Assigned task
Below are some records. Print exactly the lines between the one holding "is shorter than" and the one holding "character in common. *)", inclusive, and nothing else.

Input material
───

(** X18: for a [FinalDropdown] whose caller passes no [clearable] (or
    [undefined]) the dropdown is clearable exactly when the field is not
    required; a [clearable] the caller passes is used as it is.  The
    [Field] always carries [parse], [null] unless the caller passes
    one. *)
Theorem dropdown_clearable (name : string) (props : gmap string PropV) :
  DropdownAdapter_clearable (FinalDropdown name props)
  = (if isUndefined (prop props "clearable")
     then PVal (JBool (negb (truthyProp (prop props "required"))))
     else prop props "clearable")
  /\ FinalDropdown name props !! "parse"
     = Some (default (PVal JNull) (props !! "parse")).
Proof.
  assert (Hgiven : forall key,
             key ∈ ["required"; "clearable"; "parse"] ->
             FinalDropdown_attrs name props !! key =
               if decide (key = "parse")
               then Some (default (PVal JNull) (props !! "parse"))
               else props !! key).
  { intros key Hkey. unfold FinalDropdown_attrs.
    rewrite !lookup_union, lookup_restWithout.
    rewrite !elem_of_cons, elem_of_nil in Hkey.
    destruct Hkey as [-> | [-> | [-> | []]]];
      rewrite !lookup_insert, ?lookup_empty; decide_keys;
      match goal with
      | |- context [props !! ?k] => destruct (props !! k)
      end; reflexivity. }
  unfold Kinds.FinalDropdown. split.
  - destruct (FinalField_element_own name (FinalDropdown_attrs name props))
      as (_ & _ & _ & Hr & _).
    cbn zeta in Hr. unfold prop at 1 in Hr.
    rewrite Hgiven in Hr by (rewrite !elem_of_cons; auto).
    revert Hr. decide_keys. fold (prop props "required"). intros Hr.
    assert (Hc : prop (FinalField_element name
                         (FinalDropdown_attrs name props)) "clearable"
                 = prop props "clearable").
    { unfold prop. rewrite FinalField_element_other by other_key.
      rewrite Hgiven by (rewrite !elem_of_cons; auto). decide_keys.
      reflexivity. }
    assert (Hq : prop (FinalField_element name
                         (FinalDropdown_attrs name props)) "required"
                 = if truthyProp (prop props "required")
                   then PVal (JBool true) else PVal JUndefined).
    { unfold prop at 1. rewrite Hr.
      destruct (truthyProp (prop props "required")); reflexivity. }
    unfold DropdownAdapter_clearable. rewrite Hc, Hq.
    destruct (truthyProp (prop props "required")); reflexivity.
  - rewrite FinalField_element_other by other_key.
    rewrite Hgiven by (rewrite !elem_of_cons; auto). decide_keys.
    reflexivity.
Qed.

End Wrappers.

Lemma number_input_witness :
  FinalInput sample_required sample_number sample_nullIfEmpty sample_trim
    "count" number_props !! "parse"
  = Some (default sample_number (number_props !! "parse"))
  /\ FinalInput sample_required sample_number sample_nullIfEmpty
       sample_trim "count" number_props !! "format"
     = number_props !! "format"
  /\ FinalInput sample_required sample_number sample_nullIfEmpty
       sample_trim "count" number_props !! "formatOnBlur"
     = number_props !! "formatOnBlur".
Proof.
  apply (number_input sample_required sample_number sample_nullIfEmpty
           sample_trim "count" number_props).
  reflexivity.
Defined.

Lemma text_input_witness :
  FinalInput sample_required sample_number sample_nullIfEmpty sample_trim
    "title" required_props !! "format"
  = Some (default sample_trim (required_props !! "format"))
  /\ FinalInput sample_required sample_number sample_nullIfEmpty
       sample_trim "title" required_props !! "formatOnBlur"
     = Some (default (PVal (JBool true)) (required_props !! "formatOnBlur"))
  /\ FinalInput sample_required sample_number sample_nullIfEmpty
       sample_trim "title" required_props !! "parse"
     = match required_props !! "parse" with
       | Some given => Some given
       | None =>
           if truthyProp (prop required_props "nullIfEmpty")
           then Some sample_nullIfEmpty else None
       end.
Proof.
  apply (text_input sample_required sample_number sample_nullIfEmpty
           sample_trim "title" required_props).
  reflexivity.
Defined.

───

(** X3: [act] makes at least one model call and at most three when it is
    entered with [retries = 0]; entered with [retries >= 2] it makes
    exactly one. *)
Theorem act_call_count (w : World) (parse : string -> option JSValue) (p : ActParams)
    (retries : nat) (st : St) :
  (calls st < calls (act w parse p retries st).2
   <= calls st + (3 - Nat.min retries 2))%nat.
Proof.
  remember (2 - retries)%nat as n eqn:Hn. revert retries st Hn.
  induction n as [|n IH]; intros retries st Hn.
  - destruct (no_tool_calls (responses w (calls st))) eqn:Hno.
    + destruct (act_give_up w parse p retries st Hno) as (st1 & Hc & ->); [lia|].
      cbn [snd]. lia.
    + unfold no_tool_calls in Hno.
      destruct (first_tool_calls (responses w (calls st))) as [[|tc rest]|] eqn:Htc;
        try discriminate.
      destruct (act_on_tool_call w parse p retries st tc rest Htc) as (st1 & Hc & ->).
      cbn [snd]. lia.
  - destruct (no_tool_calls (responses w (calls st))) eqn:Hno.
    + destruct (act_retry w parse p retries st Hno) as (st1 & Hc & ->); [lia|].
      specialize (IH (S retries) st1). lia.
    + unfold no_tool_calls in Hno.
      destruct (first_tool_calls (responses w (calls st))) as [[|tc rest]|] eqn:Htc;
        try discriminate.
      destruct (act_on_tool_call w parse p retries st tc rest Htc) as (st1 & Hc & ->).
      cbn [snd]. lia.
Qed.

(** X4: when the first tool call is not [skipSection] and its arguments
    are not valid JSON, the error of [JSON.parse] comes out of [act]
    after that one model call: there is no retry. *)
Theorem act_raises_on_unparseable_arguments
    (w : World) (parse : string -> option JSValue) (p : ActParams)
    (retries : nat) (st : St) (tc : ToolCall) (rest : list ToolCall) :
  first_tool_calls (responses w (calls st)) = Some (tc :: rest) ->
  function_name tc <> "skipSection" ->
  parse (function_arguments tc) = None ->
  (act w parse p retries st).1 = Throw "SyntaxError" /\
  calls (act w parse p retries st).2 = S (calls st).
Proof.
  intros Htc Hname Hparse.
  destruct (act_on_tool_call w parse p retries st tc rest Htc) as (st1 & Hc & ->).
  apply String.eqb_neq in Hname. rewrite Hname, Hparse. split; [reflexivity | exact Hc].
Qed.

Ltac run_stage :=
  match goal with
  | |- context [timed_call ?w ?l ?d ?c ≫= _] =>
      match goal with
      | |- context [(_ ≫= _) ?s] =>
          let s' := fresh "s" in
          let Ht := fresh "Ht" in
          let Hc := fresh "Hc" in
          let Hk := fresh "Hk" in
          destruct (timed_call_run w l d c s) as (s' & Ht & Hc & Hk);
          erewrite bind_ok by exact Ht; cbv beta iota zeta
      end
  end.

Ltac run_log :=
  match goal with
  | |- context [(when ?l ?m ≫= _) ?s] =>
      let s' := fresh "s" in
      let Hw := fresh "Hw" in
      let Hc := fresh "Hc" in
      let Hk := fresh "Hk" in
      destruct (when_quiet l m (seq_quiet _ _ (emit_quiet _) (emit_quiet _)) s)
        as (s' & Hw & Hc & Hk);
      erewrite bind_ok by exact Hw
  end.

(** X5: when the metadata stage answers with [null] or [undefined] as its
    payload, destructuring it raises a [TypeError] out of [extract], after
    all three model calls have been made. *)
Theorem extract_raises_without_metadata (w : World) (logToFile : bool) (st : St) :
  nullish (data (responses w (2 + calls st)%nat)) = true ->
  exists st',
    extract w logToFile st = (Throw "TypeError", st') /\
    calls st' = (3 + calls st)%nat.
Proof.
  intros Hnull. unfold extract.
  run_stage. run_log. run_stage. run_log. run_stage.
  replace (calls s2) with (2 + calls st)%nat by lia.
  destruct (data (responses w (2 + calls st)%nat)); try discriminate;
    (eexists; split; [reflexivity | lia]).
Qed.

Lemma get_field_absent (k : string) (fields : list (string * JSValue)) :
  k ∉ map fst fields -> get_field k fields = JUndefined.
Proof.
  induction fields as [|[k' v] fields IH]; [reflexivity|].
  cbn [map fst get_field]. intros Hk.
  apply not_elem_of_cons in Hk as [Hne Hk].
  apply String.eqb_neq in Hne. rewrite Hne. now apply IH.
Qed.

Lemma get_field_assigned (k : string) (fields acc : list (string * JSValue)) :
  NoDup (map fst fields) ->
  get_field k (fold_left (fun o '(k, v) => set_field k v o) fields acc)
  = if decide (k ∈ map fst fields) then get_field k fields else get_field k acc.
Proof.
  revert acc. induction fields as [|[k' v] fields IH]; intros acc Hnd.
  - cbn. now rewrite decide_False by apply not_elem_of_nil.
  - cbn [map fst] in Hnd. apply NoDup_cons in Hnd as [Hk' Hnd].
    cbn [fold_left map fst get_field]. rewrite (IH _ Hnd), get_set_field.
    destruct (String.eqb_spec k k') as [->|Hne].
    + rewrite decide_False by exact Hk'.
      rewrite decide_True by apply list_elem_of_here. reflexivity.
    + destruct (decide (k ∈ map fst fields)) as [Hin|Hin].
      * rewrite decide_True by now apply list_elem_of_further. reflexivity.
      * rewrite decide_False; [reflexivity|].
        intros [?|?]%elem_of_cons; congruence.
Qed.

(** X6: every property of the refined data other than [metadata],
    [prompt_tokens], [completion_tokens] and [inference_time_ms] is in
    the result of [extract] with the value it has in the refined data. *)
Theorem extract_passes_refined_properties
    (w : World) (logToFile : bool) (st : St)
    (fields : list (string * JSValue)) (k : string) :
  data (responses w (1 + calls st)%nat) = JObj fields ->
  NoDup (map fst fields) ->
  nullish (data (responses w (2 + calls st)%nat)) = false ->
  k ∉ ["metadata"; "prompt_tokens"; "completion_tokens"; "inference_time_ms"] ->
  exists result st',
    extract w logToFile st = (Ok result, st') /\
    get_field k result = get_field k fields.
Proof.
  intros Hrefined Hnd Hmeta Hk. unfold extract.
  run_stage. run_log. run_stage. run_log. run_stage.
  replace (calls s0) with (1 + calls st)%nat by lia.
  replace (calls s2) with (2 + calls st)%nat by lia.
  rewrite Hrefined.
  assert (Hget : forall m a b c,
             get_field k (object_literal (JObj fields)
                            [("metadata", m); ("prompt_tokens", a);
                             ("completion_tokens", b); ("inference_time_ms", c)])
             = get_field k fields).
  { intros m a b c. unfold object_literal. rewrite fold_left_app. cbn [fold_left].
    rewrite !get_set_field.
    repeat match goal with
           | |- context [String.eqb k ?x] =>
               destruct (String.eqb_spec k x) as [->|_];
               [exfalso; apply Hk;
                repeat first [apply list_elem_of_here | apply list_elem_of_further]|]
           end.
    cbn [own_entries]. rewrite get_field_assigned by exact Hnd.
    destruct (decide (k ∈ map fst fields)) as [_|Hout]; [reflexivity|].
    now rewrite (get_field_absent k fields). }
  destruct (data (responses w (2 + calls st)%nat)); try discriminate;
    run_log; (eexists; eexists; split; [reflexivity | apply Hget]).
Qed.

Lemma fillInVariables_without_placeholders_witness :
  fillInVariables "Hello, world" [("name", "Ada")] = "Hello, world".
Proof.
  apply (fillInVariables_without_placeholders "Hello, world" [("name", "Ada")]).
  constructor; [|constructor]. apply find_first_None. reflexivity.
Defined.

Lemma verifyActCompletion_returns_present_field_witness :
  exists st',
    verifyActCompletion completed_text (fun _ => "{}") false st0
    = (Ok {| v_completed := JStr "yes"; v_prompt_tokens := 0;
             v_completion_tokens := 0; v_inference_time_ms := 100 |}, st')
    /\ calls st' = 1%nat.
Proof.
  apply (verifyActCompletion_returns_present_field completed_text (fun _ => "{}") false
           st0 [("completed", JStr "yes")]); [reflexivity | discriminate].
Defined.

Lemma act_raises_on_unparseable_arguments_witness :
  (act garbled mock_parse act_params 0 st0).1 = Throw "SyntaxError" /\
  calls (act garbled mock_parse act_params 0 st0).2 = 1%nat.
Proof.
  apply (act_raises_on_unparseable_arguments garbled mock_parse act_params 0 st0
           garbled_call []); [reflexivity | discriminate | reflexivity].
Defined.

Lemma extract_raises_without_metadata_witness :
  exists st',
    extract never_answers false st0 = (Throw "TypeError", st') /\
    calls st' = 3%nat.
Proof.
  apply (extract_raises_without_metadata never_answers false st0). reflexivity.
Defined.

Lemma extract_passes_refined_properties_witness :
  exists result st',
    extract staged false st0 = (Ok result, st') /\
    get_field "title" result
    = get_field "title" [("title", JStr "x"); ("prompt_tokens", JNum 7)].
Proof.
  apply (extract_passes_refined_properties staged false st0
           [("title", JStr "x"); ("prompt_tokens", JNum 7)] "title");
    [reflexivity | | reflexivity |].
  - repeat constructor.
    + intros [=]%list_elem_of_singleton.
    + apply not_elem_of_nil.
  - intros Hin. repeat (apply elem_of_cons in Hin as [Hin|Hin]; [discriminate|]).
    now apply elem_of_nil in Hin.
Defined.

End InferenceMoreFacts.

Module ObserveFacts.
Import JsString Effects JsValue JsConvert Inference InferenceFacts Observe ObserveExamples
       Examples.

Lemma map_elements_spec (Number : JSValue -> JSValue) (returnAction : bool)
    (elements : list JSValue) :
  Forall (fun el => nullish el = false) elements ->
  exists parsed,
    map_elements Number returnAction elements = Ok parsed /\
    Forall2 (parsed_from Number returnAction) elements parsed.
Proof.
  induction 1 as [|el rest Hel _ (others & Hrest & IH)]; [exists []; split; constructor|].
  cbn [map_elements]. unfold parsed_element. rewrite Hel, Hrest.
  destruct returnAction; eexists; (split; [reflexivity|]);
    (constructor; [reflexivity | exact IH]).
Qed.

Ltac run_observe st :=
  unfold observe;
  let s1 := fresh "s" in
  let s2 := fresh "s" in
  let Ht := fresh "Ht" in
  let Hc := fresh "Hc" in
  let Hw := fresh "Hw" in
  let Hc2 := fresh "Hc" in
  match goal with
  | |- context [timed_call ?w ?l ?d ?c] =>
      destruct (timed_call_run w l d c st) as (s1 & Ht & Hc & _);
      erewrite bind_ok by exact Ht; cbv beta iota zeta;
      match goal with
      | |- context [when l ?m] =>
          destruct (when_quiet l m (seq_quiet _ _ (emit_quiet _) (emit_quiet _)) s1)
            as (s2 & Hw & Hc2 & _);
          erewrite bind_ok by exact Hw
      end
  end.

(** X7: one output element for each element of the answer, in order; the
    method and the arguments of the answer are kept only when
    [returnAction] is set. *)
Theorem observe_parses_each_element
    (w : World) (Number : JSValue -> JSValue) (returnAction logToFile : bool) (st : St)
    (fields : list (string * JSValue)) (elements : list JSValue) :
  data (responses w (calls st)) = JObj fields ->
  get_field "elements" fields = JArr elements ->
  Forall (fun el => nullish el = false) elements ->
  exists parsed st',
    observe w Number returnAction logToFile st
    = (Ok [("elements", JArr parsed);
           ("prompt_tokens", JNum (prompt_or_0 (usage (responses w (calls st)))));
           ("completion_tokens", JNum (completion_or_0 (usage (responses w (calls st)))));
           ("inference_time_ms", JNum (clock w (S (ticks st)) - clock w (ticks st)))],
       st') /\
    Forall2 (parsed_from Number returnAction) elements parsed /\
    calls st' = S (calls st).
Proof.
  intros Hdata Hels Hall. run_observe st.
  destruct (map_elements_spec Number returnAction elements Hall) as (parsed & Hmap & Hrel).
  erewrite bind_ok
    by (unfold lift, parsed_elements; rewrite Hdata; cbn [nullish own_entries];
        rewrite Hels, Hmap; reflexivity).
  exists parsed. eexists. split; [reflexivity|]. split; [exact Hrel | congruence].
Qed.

───

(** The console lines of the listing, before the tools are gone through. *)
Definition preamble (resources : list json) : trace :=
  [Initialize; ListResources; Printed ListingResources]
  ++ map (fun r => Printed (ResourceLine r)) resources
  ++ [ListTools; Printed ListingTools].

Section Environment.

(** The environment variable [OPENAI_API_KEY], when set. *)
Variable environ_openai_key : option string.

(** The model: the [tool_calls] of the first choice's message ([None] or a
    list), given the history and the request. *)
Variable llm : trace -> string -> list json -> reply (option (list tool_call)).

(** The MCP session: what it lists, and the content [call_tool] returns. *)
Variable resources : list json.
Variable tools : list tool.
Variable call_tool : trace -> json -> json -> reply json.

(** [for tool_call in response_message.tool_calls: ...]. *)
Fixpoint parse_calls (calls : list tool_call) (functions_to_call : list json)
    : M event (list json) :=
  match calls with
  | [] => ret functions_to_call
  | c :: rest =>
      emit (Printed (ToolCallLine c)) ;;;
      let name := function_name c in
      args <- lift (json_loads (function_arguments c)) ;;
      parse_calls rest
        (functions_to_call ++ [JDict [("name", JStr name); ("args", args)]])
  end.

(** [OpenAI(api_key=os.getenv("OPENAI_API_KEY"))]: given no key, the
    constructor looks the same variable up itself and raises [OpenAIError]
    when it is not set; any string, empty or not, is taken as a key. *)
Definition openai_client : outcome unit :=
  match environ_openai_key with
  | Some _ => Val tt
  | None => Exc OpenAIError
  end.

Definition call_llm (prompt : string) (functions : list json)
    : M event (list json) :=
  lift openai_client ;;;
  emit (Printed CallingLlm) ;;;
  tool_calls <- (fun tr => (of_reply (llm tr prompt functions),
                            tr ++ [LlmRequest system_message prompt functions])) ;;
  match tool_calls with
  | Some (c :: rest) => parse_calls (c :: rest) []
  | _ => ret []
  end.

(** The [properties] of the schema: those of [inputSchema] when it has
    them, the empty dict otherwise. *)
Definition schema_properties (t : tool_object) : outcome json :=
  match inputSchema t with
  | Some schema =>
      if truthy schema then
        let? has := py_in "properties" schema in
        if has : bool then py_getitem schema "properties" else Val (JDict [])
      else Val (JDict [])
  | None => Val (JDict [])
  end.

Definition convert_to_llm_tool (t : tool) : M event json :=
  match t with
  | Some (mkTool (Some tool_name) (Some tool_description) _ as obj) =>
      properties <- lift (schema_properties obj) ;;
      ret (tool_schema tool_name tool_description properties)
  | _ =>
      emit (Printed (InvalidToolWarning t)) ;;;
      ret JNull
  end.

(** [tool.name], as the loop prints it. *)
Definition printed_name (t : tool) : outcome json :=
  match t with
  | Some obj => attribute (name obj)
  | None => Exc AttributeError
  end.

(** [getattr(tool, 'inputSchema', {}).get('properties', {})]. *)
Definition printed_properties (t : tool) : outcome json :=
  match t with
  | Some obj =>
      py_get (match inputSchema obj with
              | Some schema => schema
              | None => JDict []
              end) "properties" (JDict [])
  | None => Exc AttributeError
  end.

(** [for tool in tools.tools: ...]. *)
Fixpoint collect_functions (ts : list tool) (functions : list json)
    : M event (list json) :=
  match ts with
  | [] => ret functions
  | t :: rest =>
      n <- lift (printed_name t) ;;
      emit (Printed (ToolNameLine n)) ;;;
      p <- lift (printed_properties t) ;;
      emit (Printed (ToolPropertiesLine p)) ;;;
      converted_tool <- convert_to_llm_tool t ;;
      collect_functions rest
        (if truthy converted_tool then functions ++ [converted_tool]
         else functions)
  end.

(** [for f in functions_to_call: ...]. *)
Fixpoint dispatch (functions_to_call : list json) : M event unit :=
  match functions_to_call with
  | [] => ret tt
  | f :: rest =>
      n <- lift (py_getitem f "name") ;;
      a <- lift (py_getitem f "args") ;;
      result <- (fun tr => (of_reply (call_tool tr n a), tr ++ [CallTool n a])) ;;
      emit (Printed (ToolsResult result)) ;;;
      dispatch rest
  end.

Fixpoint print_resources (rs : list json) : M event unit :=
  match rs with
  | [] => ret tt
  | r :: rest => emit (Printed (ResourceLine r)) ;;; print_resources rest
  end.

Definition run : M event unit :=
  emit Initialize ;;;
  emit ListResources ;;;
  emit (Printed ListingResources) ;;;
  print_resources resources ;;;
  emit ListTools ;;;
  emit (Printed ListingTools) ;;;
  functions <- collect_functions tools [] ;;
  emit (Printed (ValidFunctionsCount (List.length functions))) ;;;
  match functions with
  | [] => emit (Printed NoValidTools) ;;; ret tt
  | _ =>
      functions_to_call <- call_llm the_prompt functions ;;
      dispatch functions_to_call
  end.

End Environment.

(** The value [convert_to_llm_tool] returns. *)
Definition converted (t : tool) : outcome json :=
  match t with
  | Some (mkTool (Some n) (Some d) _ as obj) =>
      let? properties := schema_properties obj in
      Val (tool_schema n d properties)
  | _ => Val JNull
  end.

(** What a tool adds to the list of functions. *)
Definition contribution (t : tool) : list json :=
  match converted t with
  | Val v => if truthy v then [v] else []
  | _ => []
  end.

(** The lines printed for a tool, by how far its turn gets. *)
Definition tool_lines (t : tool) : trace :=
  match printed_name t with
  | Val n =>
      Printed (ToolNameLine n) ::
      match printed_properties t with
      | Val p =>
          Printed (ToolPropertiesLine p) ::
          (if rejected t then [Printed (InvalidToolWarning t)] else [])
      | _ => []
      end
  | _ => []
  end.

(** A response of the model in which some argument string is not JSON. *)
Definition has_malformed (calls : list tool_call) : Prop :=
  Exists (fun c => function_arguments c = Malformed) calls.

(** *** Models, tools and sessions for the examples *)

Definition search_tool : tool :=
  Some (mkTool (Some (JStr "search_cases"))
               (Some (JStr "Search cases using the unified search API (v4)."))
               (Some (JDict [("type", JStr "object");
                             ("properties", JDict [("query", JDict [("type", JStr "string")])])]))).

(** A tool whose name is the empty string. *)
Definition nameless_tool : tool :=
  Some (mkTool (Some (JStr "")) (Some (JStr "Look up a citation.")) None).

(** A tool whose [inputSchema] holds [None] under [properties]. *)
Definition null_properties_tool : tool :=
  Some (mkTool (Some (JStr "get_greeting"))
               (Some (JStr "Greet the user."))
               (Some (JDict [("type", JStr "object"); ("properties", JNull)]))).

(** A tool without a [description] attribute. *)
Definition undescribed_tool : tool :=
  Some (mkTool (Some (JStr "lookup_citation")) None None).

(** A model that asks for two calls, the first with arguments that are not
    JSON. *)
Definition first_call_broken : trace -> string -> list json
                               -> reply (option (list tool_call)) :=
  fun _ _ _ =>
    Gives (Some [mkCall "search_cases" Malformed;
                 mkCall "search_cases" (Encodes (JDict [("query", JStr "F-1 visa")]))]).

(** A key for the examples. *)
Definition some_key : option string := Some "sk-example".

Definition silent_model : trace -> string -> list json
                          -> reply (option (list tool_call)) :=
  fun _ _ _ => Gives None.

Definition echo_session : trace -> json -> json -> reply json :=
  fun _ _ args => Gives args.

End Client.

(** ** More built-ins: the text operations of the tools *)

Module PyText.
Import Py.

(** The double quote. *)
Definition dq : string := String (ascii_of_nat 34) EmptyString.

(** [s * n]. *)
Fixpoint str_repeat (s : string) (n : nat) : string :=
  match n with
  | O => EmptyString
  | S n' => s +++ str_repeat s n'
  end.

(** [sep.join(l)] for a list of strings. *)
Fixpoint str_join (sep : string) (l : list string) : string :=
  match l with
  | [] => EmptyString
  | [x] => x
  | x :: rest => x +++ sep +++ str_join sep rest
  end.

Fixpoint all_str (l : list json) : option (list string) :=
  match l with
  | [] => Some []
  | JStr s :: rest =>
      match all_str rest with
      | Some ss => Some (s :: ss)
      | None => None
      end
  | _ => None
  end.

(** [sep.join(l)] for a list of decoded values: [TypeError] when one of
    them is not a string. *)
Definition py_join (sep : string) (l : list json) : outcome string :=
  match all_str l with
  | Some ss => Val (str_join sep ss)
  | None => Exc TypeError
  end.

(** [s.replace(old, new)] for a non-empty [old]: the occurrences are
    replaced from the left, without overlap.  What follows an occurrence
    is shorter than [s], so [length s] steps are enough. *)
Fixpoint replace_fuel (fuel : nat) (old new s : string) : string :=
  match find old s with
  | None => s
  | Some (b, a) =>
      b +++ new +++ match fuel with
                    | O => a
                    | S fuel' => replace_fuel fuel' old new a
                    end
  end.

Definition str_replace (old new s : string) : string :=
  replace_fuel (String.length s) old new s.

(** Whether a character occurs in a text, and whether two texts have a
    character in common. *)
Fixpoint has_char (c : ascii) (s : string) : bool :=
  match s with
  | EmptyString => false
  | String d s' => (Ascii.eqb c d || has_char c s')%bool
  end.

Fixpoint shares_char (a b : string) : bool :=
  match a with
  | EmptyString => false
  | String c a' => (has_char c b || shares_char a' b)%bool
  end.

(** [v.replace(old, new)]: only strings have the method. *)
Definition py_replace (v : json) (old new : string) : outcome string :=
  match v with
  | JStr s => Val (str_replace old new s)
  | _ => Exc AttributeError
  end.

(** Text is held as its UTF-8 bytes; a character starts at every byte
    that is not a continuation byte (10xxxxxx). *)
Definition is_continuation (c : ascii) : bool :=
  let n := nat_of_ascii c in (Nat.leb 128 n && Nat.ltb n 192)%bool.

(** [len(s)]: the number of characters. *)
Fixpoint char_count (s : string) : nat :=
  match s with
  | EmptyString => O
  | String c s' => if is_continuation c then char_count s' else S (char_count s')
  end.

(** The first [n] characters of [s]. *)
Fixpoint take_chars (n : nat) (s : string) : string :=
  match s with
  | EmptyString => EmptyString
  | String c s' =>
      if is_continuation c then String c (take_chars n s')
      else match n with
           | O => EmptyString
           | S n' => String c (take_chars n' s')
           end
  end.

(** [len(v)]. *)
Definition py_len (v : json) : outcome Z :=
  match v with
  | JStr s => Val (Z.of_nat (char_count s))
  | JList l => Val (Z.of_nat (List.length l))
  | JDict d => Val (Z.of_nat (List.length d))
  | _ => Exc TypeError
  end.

───

Result of this exercise
    is shorter than [s], so [length s] steps are enough. *)
Fixpoint replace_fuel (fuel : nat) (old new s : string) : string :=
  match find old s with
  | None => s
  | Some (b, a) =>
      b +++ new +++ match fuel with
                    | O => a
                    | S fuel' => replace_fuel fuel' old new a
                    end
  end.

Definition str_replace (old new s : string) : string :=
  replace_fuel (String.length s) old new s.

(** Whether a character occurs in a text, and whether two texts have a
    character in common. *)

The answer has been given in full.